*Material provided*

▶

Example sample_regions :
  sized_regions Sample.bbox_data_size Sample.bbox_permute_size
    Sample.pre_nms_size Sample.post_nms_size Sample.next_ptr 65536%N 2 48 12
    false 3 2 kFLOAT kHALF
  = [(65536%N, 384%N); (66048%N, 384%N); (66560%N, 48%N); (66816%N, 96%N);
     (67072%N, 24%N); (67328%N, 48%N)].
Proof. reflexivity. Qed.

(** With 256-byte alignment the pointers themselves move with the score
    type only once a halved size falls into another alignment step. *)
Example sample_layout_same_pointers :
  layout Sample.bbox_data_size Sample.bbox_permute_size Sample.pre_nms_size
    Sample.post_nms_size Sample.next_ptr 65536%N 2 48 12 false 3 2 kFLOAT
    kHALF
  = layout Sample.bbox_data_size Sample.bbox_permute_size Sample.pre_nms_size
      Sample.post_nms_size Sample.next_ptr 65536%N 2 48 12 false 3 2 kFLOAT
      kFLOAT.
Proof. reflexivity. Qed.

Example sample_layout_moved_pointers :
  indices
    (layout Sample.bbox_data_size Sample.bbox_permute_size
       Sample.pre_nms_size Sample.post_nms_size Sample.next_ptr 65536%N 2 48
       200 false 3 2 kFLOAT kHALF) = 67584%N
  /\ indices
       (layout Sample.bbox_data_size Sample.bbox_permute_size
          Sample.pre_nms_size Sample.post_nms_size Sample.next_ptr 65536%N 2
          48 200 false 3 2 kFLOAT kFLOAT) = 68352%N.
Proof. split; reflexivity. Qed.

◀

*Task to carry out*
The records above, in their entirety, need to be set down again exactly.

*Task result*
Example sample_regions :
  sized_regions Sample.bbox_data_size Sample.bbox_permute_size
    Sample.pre_nms_size Sample.post_nms_size Sample.next_ptr 65536%N 2 48 12
    false 3 2 kFLOAT kHALF
  = [(65536%N, 384%N); (66048%N, 384%N); (66560%N, 48%N); (66816%N, 96%N);
     (67072%N, 24%N); (67328%N, 48%N)].
Proof. reflexivity. Qed.

(** With 256-byte alignment the pointers themselves move with the score
    type only once a halved size falls into another alignment step. *)
Example sample_layout_same_pointers :
  layout Sample.bbox_data_size Sample.bbox_permute_size Sample.pre_nms_size
    Sample.post_nms_size Sample.next_ptr 65536%N 2 48 12 false 3 2 kFLOAT
    kHALF
  = layout Sample.bbox_data_size Sample.bbox_permute_size Sample.pre_nms_size
      Sample.post_nms_size Sample.next_ptr 65536%N 2 48 12 false 3 2 kFLOAT
      kFLOAT.
Proof. reflexivity. Qed.

Example sample_layout_moved_pointers :
  indices
    (layout Sample.bbox_data_size Sample.bbox_permute_size
       Sample.pre_nms_size Sample.post_nms_size Sample.next_ptr 65536%N 2 48
       200 false 3 2 kFLOAT kHALF) = 67584%N
  /\ indices
       (layout Sample.bbox_data_size Sample.bbox_permute_size
          Sample.pre_nms_size Sample.post_nms_size Sample.next_ptr 65536%N 2
          48 200 false 3 2 kFLOAT kFLOAT) = 68352%N.
Proof. split; reflexivity. Qed.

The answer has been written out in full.